• _HOW TO COMPLETE THIS TASK_
Every line below between the line holding "Proof. by apply" and the line holding "- unfold create_node_answered.", inclusive, should be repeated exactly, and all other lines omitted.

(Stored data entries)
:::::
Section entries.
Context {EF : EnvFilterLib} {J : Json} {DB : Sqlite} {L : SqliteLaws DB} {LC : Libchat}
  `{E : !InitEnv DB LC}.
Implicit Types (d : Display).

Abbreviation keeps_disk := (keeps_if intact disk_lags).

Lemma keeps_disk_delivery (f : Display → Display * list output) :
  (∀ d, same_chats d (f d).1) →
  keeps_disk (with_display_mut (λ d, let '(d, os) := f d in (tt, d, os))).
Proof. intros Hf. apply keeps_disk_same. intros d. specialize (Hf d). by destruct (f d). Qed.

Lemma keeps_disk_start_node : keeps_disk start_node.
Proof. by apply keeps_if_mbind; [apply keeps_disk_same|]. Qed.

Lemma keeps_disk_answered c res : keeps_disk (answered c res).
Proof.
  destruct c; cbn [answered].
  - unfold create_node_answered. case_match; [|done].
    apply keeps_if_mbind; [by intros x|]. intros _. apply keeps_disk_start_node.
  - unfold node_info_answered. case_match.
    + apply keeps_if_mbind; [by intros x|]. intros adopted.
      apply keeps_if_mbind; [by destruct adopted|]. intros _.
      apply keeps_if_mbind; [by apply keeps_disk_same|]. intros _. apply keeps_disk_start_node.
    + apply (keeps_disk_delivery (λ d, set_delivery_state d Error _)). intros d.
      apply set_delivery_state_chats.
  - unfold start_answered. case_match; [done|].
    apply (keeps_disk_delivery (λ d,
      set_delivery_state (set_delivery (set_starting false (d_delivery_state d)) d) Error _)).
    intros d. by rewrite <-set_delivery_state_chats.
  - unfold send_answered. by case_match.
  - unfold subscribe_answered. by case_match.
Qed.

Lemma keeps_disk_drain {X} (sub : option (list X * bool)) (h : X → prog unit) :
  (∀ e, keeps_disk (h e)) → keeps_disk (drain sub h).
Proof.
  intros Hh. destruct sub as [[l dis]|]; [|done]. apply keeps_if_foldr; [done|]. intros e q Hq.
  by apply keeps_if_mbind.
Qed.

Lemma keeps_disk_node_started evt : keeps_disk (handle_node_started evt).
Proof.
  destruct evt as [[ok m]|]; [|done].
  apply (keeps_disk_delivery (λ d, record_node_started d ok m)).
  intros d. apply record_node_started_chats.
Qed.

Lemma keeps_disk_connection_event evt : keeps_disk (handle_connection_event evt).
Proof.
  destruct evt as [status|]; [|done]. apply keeps_disk_same. intros d.
  destruct (connection_transition _ _) as [k|]; [|done].
  pose proof (set_delivery_state_chats d k "") as H. by destruct (set_delivery_state _ _ _).
Qed.

Lemma keeps_disk_finish_round b r seen inbound : keeps_disk (finish_round b r seen inbound).
Proof.
  apply keeps_if_mbind; [apply keeps_disk_drain, keeps_disk_node_started|]. intros ns.
  apply keeps_if_mbind; [apply keeps_disk_drain, keeps_disk_connection_event|]. intros cn.
  apply keeps_if_mbind; [|done]. apply keeps_if_mbind; [apply keeps_if_read|]. intros k.
  case_match; [done|]. apply keeps_if_foldr; [done|]. by intros t q Hq.
Qed.

Lemma keeps_disk_outputs os : keeps_disk (outputs os).
Proof. induction os as [|o os IH]; [done|]. exact IH. Qed.

Lemma keeps_disk_run_bridge n b rounds : keeps_disk (run_bridge n b rounds).
Proof.
  revert b. induction rounds as [|r rounds IH]; intros b; cbn [run_bridge]; [done|].
  apply keeps_if_mbind; [|by intros [b'|]].
  apply keeps_if_mbind; [done|]. intros [|]; [done|].
  destruct (rd_message r) as [evt| |]; [|apply keeps_disk_finish_round|done].
  destruct (forward_message evt (br_seen b)) as [[os payloads] seen'].
  apply keeps_if_mbind; [apply keeps_disk_outputs|intros; apply keeps_disk_finish_round].
Qed.

(** What [initialize] would open only lags what it would show. *)
Definition loads_lagging : Prop :=
  ∀ client c st, local_setup = Ok (client, c, st) → base c = None ∧ lags (view c) st.

Lemma keeps_disk_initialize : loads_lagging → keeps_disk initialize.
Proof.
  intros Hload. unfold initialize, try_bind. cbn [bind].
  destruct local_setup as [[[client c] st]|e] eqn:Hs; [|done].
  destruct env_on_message_received; [|done]. cbn [map_err bind].
  destruct env_on_node_started; [|done]. cbn [map_err bind].
  apply keeps_if_mbind; [by destruct env_on_connection_state_changed|]. intros _.
  apply keeps_if_mbind; [done|]. intros n. apply keeps_if_mbind; [|done].
  apply keeps_if_mut. intros d _ _. right. exists c. split; [done|]. by apply (Hload client).
Qed.

Lemma keeps_disk_init env config : loads_lagging → keeps_disk (init env config).
Proof.
  intros Hload. apply keeps_if_mbind; [by intros x|]. intros _.
  apply keeps_if_mbind.
  - cbn. intros [[] [ms|]]; try done.
    apply keeps_if_mbind; [by apply keeps_disk_initialize|]. by intros [ms|e].
  - intros [[[]|e]|[]]; try done. apply keeps_if_mbind; [|by intros []].
    apply keeps_disk_same. intros d. cbn zeta. destruct (_ || _); [done|].
    pose proof (set_delivery_state_chats d Initialising "") as H.
    by destruct (set_delivery_state _ _ _).
Qed.

(** The module is not brought down. *)
Definition stays (e : entry) : Prop := e ≠ EShutdown.

Lemma keeps_disk_entry e : loads_lagging → stays e → keeps_disk (entry_prog e).
Proof.
  intros Hload Hst.
  destruct e; cbn [entry_prog]; try (by destruct Hst); try (apply keeps_if_mbind; [|by intros]);
    try (apply keeps_if_mbind; [|by intros]); try (by apply keeps_if_read); try done.
  - by apply keeps_disk_init.
  - apply keeps_disk_set_name.
  - apply keeps_disk_create.
  - apply keeps_disk_create_group.
  - apply keeps_if_try; [apply keeps_disk_check_live|]. intros _.
    by apply keeps_if_try; [apply keeps_disk_client_try|].
  - apply keeps_if_mbind; [apply keeps_disk_check_live|]. intros [[]|]; cbn [is_ok]; [|done].
    apply keeps_if_mbind; [apply keeps_disk_client|]. by intros [[[]|]|].
  - apply keeps_disk_send.
  - apply keeps_disk_nickname.
  - apply keeps_disk_delete.
  - apply keeps_disk_answered.
  - apply keeps_disk_run_bridge.
  - apply keeps_if_foldr; [done|]. intros [clock e] q Hq.
    apply keeps_if_mbind; [apply keeps_disk_event|done].
Qed.
End entries.

Lemma stored_loads_lagging {J : Json} {DB : Sqlite} {L : SqliteLaws DB} {LC : Libchat}
    `{E : !InitEnv DB LC} t st : opens_on t → stored t st → loads_lagging.
Proof.
  intros Hopen Hst client c st' (p & st0 & live & Hp & Hc & Hload & _ & ->)%local_setup_ok.
  destruct (Hopen p c Hp Hc) as [Hb Hv]. split; [done|]. subst t.
  apply (load_state_stored _ _ _ Hst) in Hload as ->.
  by apply stored_lags, stored_mark, reload_stored.
Qed.

(** ** The next session *)

Section crash.
Context {EF : EnvFilterLib}.
Context {J : Json} {DB : Sqlite} {L : SqliteLaws DB} {LC : Libchat} {E : InitEnv DB LC}.
Context {J' : Json} {DB' : Sqlite} {L' : SqliteLaws DB'} {LC' : Libchat} {E' : InitEnv DB' LC'}.

End crash.

(** ** An instance: a reply whose write fails, and a crash before it is answered *)

Section instance.
#[local] Instance env5 : InitEnv (mem_sqlite tables_empty) sample_libchat :=
  sample_env tables_empty (Some "/data").

(** ["convo-0"] is open; the next write fails. *)
Definition failing : @world (mem_sqlite tables_empty) sample_libchat :=
  put_display (set_db (DB := mem_sqlite tables_empty)
    (mk_mem (default tables_empty (disk_of (L := mem_laws _) opened)) None [true])
    (w_display opened)) [] opened.
Definition replying : list entry := [ESendMessage (Some 5%Z) "convo-0" "hi"; EListConversations].
(** Up to the display access that records the reply. *)
Definition crash_turns : list nat := repeat 1 3 ++ repeat 0 9.
Definition crashed : option config := schedule_if intactb crash_turns (launch failing replying).
Definition crashed_disk : tables :=
  default tables_empty (crashed ≫= λ c, disk_of (L := mem_laws _) c.1).

Lemma failing_lags : disk_lags (L := mem_laws _) (w_display failing).
Proof.
  right. destruct (steps_synced (J := sample_json) (L := mem_laws _) first_up opened)
    as (c & Hc & _ & Hst).
  - destruct first_session as (_ & _ & _). exists (mk_mem tables_empty None []).
    split; [done|]. split; [done|]. apply stored_empty.
  - apply rtc_once. exists (CreateConversation "raya"). split; [done|].
    split; [|split; [reflexivity|by vm_compute]]. intros ms i [= <-] [= <-]. by vm_compute.
  - eexists. split; [reflexivity|]. split; [done|]. cbn [mem_laws view mem_view].
    unfold disk_of. rewrite Hc. cbn. by apply stored_lags.
Qed.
:::::
• _FINISHED TASK_
Proof. by apply keeps_if_mbind; [apply keeps_disk_same|]. Qed.

Lemma keeps_disk_answered c res : keeps_disk (answered c res).
Proof.
  destruct c; cbn [answered].
  - unfold create_node_answered. case_match; [|done].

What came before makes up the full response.